Jakarta, Gotrade News - Tesla, Inc. shares took a dip after Morgan Stanley’s new analyst shifted the rating from Overweight to Equal-weight. This move comes as the company's current valuation seems to have fully priced in the market’s high expectations for its AI ambitions.
Keytakeaways:
- Morgan Stanley cuts Tesla rating to Equal-weight as AI hype is seen as fully priced in.
- Price target raised to $425 thanks to Optimus robot potential, despite a dip in auto volume forecasts.
- FSD tech remains the "crown jewel," though regulatory and weather risks are still in play.
Andrew Percoco sees the current price as fair, even though he actually bumped the price target up to $425 a share. According to a report from Yahoo Finance, this shift follows the transition of previous analyst Adam Jonas to a different role within the firm.

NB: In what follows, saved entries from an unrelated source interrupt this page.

(** * The presence-and-relay core of the signaling server (server.js)

    A shallow embedding of the socket.io part of [server.js]: the fixed-window
    rate limiter ([isRateLimited]), the presence registry ([userSockets],
    [normKey]) and the event handlers installed by [io.on("connection", ...)].

    The process-wide tables of the program ([rateLimit], [userSockets]) and the
    per-socket slot [socket.data.pubKey] are threaded explicitly through every
    handler as a [server] record.  [Date.now()] is an input of every handler.
    Handlers run to completion one at a time (single-threaded event loop), so
    an execution is a list of handled events. *)

From Stdlib Require Import ZArith List String Ascii Bool Lia.
From stdpp Require Import base gmap strings list fin_maps fin_sets.

Local Open Scope string_scope.
Local Open Scope Z_scope.

(** ** JavaScript values and strings *)

Module Js.

(** The values the handlers receive as identifiers and opaque payloads.  An
    absent argument is [undefined].  Strings are sequences of code units;
    the model covers the code units [0..255].  Other JavaScript values
    (numbers, booleans, arrays, objects) are not modelled: what is stated of
    a [value] is stated of strings and of absent arguments. *)
Inductive value :=
| VUndefined
| VString (s : string).

#[global] Instance value_eq_dec : EqDecision value.
Proof. solve_decision. Defined.

(** [if (v)] / [!v]: [undefined] and the empty string are falsy. *)
Definition truthy (v : value) : bool :=
  match v with
  | VUndefined => false
  | VString s => negb (String.eqb s "")
  end.

(** Property-key coercion of [obj[v]]. *)
Definition to_key (v : value) : string :=
  match v with
  | VUndefined => "undefined"
  | VString s => s
  end.

(** The class [\s] restricted to the code units [0..255]: TAB, LF, VT, FF,
    CR, SPACE and NO-BREAK SPACE. *)
Definition is_space (c : ascii) : bool :=
  let n := nat_of_ascii c in
  ((9 <=? n)%nat && (n <=? 13)%nat) || (n =? 32)%nat || (n =? 160)%nat.

(** [s.replace(/\s+/g, '')]: every maximal run of white space is replaced
    by the empty string, i.e. every white-space code unit is dropped. *)
Fixpoint replace_ws (s : string) : string :=
  match s with
  | EmptyString => EmptyString
  | String c r => if is_space c then replace_ws r else String c (replace_ws r)
  end.

(** *** Plain objects used as maps

    [const userSockets = {}] is a plain object: besides its own properties it
    has the properties of [Object.prototype].  The own properties are a
    finite map from names to the strings stored. *)

(** The names of the properties of [Object.prototype]: eleven methods and
    the accessor [__proto__]. *)
Definition Object_prototype : list string :=
  ["constructor"; "__defineGetter__"; "__defineSetter__"; "hasOwnProperty";
   "__lookupGetter__"; "__lookupSetter__"; "isPrototypeOf";
   "propertyIsEnumerable"; "toString"; "valueOf"; "__proto__";
   "toLocaleString"].

(** What reading [obj[k]] yields: [undefined], the string stored under an own
    property, or what [Object.prototype] holds under that name (a function,
    or [Object.prototype] itself for [__proto__]). *)
Inductive property :=
| Undefined
| Own (v : string)
| Inherited (name : string).

#[global] Instance property_eq_dec : EqDecision property.
Proof. solve_decision. Defined.

(** [obj[k]]: an own property hides an inherited one. *)
Definition obj_get (obj : gmap string string) (k : string) : property :=
  match obj !! k with
  | Some v => Own v
  | None => if bool_decide (k ∈ Object_prototype) then Inherited k else Undefined
  end.

(** [obj[k] = v] for a string [v].  The assignment writes the own property,
    creating it if need be, except for the name [__proto__] when there is no
    own property of that name: then the setter of [Object.prototype] runs,
    which ignores a value that is not an object. *)
Definition obj_set (obj : gmap string string) (k v : string) : gmap string string :=
  if bool_decide (k = "__proto__" ∧ obj !! k = None) then obj
  else <[k := v]> obj.

(** [delete obj[k]] removes the own property, if there is one; it is
    [delete k obj] on the finite map. *)

End Js.
Import Js.

(** [function normKey(k){ return (typeof k === 'string') ? k.replace(/\s+/g,'') : k; }] *)
Definition normKey (k : value) : value :=
  match k with
  | VString s => VString (replace_ws s)
  | _ => k
  end.

(** ** Sockets *)

(** What the handlers read of a socket object: [socket.id] and
    [socket.handshake.address].  Both are fixed for the life of the socket. *)
Record socket := Socket {
  id : string;
  address : string;
}.

(** ** Simple rate limiting *)

(** A value of the [rateLimit] Map: [{ count, startTime }]. *)
Record rl_record := RlRecord {
  count : Z;
  startTime : Z;
}.

Definition LIMIT : Z := 20.
Definition TIME_FRAME : Z := 60 * 1000.

(** [isRateLimited(socket)], with [Date.now()] passed as [now] and the
    [rateLimit] Map passed in and returned.  [record.count++] mutates the
    object held by the Map, which is an update of the Map at [ip]. *)
Definition isRateLimited (now : Z) (sk : socket) (rateLimit : gmap string rl_record)
  : bool * gmap string rl_record :=
  let ip := address sk in
  match rateLimit !! ip with
  | None =>
      (false, <[ip := {| count := 1; startTime := now |}]> rateLimit)
  | Some record =>
      if now - startTime record >? TIME_FRAME then
        (false, <[ip := {| count := 1; startTime := now |}]> rateLimit)
      else if count record >=? LIMIT then
        (true, rateLimit)
      else
        (false, <[ip := {| count := count record + 1;
                           startTime := startTime record |}]> rateLimit)
  end.

(** A run of checks, in the order in which the event loop makes them; each
    check is the time at which it runs and the socket it is made for. *)
Fixpoint run_checks (cs : list (Z * socket)) (rateLimit : gmap string rl_record)
  : list bool * gmap string rl_record :=
  match cs with
  | [] => ([], rateLimit)
  | (now, sk) :: cs' =>
      let '(b, rl1) := isRateLimited now sk rateLimit in
      let '(bs, rl2) := run_checks cs' rl1 in
      (b :: bs, rl2)
  end.

(** ** Server state *)

(** The mutable state the handlers share: the [rateLimit] Map, the
    [userSockets] object, the slot [socket.data.pubKey] of every socket
    ([data], by [socket.id]; no entry is [undefined]) and socket.io's room
    table.  [userSockets] is the finite map of the object's own properties;
    it is read with [obj_get] and written with [obj_set], which bring in
    what the object inherits from [Object.prototype]. *)
Record server := Server {
  rateLimit : gmap string rl_record;
  userSockets : gmap string string;
  data : gmap string value;
  rooms : gmap string (gset string);
}.

Definition init : server :=
  {| rateLimit := ∅; userSockets := ∅; data := ∅; rooms := ∅ |}.

Definition set_rateLimit (rl : gmap string rl_record) (st : server) : server :=
  {| rateLimit := rl; userSockets := userSockets st;
     data := data st; rooms := rooms st |}.

Definition set_userSockets (us : gmap string string) (st : server) : server :=
  {| rateLimit := rateLimit st; userSockets := us;
     data := data st; rooms := rooms st |}.

Definition set_data (pk : gmap string value) (st : server) : server :=
  {| rateLimit := rateLimit st; userSockets := userSockets st;
     data := pk; rooms := rooms st |}.

Definition set_rooms (rs : gmap string (gset string)) (st : server) : server :=
  {| rateLimit := rateLimit st; userSockets := userSockets st;
     data := data st; rooms := rs |}.

(** [socket.data.pubKey] *)
Definition data_pubKey (st : server) (sk : socket) : value :=
  default VUndefined (data st !! id sk).

(** [userSockets[normKey(to)]], the lookup every relay handler starts with. *)
Definition resolve (st : server) (to : string) : property :=
  obj_get (userSockets st) (to_key (normKey (VString to))).

(** ** Outbound traffic *)

(** The argument of an outbound event: [{ from }], [{ from, callType }], or a
    payload handed on as it came. *)
Inductive payload :=
| PFrom (from : value)
| PFromCall (from : value) (callType : value)
| POpaque (v : value).

(** The two socket.io calls the handlers make:
    [io.to(room).emit(name, p)] and [socket.to(room).emit(name, p)].  The
    room of [io.to] is what the registry lookup gave: a string, or
    ([IoToObject]) the object that [Object.prototype] holds under the name
    [prop]. *)
Inductive emit :=
| IoTo (room : string) (name : string) (p : payload)
| IoToObject (prop : string) (name : string) (p : payload)
| SocketTo (sender : string) (room : string) (name : string) (p : payload).

(** ** Inbound events *)

(** The events a client can send, with their arguments destructured as the
    handlers do.  The fields [to] and [from] are strings (the handlers call
    [.slice] on them); [pubKey], [callType] and [payload] are any value. *)
Inductive event :=
| Register (pubKey : value)
| RequestConnection (to from : string)
| AcceptConnection (to from : string)
| CallRequest (to from : string) (callType : value)
| CallAccepted (to from : string)
| CallRejected (to from : string)
| CallEnded (to from : string)
| Join (room : string)
| Signal (room : string) (payload : value)
| Auth (room : string) (payload : value)
| Disconnect.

AI Valuation vs. Auto Business Struggles
The outlook for the core auto business actually got a trim, driven by slowing EV adoption in the US and fierce global competition. Percoco projects a 10.5% drop in delivery volumes for 2026.
So, where’s the price target hike coming from? It’s largely driven by the potential value add from the Optimus humanoid robot business. Based on Morgan Stanley’s sum-of-the-parts analysis chart, the Humanoids segment now contributes a solid $60 to the per-share value.

Future Potential and Regulatory Roadblocks
The analyst remains bullish on Full Self Driving (FSD) tech, viewing it as the company’s crown jewel. Tesla plans to expand its Robotaxi service trials to Nevada and Arizona in the near future.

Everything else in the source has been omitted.